(Collected data entries)

▽

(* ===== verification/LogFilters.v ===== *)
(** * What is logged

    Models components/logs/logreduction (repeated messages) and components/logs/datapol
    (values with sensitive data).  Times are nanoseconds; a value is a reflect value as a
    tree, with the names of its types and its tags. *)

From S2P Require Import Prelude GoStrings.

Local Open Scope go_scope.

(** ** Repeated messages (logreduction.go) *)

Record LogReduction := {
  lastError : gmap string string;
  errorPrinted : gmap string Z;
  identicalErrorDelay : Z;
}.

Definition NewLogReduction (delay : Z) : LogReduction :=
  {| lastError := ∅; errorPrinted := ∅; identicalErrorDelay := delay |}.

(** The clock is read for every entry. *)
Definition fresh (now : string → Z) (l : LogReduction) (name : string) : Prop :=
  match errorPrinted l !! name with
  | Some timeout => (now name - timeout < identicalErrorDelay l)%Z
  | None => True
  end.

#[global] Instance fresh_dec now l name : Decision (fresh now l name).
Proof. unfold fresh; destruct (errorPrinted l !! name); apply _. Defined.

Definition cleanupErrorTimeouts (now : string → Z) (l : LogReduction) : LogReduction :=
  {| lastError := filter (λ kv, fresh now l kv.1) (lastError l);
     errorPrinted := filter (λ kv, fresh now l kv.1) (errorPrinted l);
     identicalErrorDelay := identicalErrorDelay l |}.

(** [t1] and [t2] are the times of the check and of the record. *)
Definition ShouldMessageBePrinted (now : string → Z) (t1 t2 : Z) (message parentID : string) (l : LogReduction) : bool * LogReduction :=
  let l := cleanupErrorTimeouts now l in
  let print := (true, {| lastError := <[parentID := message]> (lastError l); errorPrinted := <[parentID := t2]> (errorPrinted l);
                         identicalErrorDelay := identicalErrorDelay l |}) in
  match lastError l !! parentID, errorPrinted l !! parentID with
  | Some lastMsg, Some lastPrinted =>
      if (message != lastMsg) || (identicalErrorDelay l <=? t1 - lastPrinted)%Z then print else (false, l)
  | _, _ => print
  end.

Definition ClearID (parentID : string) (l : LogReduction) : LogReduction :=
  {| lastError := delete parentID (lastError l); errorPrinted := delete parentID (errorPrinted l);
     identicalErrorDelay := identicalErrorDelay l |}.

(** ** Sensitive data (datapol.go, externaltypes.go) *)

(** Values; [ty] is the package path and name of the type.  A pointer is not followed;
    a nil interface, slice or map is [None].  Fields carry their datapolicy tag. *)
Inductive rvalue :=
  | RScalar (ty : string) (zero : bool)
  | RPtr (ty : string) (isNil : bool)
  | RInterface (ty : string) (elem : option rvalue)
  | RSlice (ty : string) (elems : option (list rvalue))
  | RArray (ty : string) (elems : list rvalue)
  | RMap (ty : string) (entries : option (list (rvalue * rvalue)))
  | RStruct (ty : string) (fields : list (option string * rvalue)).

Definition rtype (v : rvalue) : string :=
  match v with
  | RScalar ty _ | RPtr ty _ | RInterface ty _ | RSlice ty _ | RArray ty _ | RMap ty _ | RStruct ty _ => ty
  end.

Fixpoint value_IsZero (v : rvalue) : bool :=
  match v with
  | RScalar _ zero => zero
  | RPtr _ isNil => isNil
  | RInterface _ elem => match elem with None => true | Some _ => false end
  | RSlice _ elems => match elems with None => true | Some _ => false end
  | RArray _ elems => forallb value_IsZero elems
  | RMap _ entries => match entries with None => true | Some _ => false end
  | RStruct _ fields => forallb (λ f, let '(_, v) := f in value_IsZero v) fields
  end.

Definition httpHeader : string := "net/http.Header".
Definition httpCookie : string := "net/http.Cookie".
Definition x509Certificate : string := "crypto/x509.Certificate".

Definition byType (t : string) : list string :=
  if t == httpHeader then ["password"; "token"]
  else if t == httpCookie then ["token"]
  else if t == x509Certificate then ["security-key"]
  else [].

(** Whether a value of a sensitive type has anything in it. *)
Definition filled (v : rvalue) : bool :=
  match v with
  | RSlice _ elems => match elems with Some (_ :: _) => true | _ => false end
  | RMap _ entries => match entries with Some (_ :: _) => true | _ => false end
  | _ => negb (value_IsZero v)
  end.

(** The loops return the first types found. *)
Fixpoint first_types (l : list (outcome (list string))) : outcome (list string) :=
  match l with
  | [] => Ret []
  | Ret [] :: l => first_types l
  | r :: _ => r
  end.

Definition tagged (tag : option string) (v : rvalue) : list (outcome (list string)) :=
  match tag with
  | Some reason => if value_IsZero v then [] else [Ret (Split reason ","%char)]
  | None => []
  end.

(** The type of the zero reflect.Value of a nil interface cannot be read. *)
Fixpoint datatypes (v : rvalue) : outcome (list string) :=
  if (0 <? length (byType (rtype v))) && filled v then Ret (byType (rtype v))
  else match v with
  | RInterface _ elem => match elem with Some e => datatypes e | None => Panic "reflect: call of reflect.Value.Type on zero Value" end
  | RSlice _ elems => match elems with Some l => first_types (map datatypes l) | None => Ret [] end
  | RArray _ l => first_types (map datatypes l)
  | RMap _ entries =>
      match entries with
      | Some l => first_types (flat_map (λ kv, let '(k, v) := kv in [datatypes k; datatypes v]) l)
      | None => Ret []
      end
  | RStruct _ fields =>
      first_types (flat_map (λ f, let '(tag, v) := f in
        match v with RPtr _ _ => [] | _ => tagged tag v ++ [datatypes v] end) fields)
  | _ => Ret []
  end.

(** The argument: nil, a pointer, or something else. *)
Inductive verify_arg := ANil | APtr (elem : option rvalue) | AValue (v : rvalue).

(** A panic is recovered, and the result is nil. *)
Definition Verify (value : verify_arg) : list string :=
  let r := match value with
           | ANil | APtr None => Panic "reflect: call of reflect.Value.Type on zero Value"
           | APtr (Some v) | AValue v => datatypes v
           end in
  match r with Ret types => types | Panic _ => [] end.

△
▽

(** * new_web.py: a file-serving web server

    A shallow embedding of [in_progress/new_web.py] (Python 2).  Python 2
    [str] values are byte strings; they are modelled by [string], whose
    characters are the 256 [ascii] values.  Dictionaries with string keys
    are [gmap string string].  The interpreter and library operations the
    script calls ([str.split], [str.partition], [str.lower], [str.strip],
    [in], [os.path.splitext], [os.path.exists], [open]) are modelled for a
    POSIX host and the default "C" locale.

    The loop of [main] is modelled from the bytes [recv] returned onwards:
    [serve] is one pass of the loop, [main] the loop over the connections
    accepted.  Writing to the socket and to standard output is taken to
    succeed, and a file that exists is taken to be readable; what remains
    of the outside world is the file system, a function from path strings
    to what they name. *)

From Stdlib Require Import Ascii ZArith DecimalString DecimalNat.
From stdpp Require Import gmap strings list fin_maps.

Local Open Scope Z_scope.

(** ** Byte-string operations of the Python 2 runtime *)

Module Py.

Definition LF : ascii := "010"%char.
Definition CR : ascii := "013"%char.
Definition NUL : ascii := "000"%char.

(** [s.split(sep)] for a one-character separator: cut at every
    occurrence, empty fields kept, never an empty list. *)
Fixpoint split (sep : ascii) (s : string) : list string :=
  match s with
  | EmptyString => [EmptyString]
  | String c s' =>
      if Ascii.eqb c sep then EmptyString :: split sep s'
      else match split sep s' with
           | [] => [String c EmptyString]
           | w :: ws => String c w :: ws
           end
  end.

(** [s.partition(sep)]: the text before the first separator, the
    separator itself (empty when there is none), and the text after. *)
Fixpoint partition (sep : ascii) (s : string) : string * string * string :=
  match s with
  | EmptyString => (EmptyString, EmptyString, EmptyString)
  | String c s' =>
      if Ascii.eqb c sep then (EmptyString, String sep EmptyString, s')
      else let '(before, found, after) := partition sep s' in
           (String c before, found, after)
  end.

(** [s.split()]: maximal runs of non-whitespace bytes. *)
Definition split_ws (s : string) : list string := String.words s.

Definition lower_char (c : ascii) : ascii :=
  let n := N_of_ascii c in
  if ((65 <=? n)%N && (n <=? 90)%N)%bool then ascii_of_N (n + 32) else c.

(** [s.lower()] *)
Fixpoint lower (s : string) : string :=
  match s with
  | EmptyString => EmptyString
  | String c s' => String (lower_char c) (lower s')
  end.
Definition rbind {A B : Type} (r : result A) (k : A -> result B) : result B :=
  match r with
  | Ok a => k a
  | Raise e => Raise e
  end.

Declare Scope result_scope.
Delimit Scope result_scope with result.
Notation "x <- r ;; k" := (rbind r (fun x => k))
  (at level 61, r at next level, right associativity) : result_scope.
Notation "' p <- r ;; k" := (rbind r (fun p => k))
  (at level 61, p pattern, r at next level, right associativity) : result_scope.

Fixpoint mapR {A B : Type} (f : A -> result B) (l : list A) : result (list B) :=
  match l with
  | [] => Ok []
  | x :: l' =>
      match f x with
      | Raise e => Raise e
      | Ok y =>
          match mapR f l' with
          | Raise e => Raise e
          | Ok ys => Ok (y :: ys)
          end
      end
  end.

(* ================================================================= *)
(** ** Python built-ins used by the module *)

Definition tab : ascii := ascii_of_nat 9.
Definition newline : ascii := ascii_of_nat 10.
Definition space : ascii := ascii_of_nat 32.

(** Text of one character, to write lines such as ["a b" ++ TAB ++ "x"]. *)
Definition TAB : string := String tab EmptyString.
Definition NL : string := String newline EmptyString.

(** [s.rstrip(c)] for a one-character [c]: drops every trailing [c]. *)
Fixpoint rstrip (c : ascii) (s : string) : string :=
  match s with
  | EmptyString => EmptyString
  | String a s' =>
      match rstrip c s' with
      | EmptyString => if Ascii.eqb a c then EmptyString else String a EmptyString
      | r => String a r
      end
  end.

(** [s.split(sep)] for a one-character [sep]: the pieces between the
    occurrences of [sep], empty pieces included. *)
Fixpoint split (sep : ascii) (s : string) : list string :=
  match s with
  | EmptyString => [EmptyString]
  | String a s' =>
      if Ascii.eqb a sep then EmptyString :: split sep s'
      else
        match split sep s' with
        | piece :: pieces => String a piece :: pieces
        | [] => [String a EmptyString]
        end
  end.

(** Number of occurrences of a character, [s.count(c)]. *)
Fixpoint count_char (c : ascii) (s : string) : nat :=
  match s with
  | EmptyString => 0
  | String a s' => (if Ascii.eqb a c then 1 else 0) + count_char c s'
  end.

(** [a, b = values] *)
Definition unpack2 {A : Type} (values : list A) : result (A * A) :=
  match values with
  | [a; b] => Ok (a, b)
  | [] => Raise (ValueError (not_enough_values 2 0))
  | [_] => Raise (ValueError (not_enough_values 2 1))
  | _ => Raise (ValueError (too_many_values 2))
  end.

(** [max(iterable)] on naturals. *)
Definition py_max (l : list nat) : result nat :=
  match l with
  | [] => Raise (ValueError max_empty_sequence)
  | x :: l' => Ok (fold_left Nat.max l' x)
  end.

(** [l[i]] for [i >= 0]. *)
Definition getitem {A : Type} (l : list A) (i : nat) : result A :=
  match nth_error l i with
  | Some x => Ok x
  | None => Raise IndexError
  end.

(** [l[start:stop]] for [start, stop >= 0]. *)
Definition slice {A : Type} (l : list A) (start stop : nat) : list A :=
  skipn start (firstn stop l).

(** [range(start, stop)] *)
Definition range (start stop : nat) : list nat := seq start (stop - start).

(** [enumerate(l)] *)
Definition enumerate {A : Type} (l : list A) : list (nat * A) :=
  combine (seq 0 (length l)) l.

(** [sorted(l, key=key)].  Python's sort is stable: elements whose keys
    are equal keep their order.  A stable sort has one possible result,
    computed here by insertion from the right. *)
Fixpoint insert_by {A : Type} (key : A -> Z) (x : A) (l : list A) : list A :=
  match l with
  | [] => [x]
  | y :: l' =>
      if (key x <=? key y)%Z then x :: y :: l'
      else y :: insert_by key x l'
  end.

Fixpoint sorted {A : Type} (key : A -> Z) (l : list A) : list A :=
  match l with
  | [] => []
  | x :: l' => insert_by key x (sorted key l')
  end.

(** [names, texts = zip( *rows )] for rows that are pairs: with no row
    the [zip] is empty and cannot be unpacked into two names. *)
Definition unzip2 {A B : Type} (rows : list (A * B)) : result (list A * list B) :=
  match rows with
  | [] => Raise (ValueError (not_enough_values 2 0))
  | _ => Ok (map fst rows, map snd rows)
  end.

△

What needs to be done:
Both end lines included, restate word for word the lines above from the line with "Nat.max l' x)" to the line with "combine (seq 0 (length l)) l.", and nothing else.

Reply to the task:
  | x :: l' => Ok (fold_left Nat.max l' x)
  end.

(** [l[i]] for [i >= 0]. *)
Definition getitem {A : Type} (l : list A) (i : nat) : result A :=
  match nth_error l i with
  | Some x => Ok x
  | None => Raise IndexError
  end.

(** [l[start:stop]] for [start, stop >= 0]. *)
Definition slice {A : Type} (l : list A) (start stop : nat) : list A :=
  skipn start (firstn stop l).

(** [range(start, stop)] *)
Definition range (start stop : nat) : list nat := seq start (stop - start).

(** [enumerate(l)] *)
Definition enumerate {A : Type} (l : list A) : list (nat * A) :=
  combine (seq 0 (length l)) l.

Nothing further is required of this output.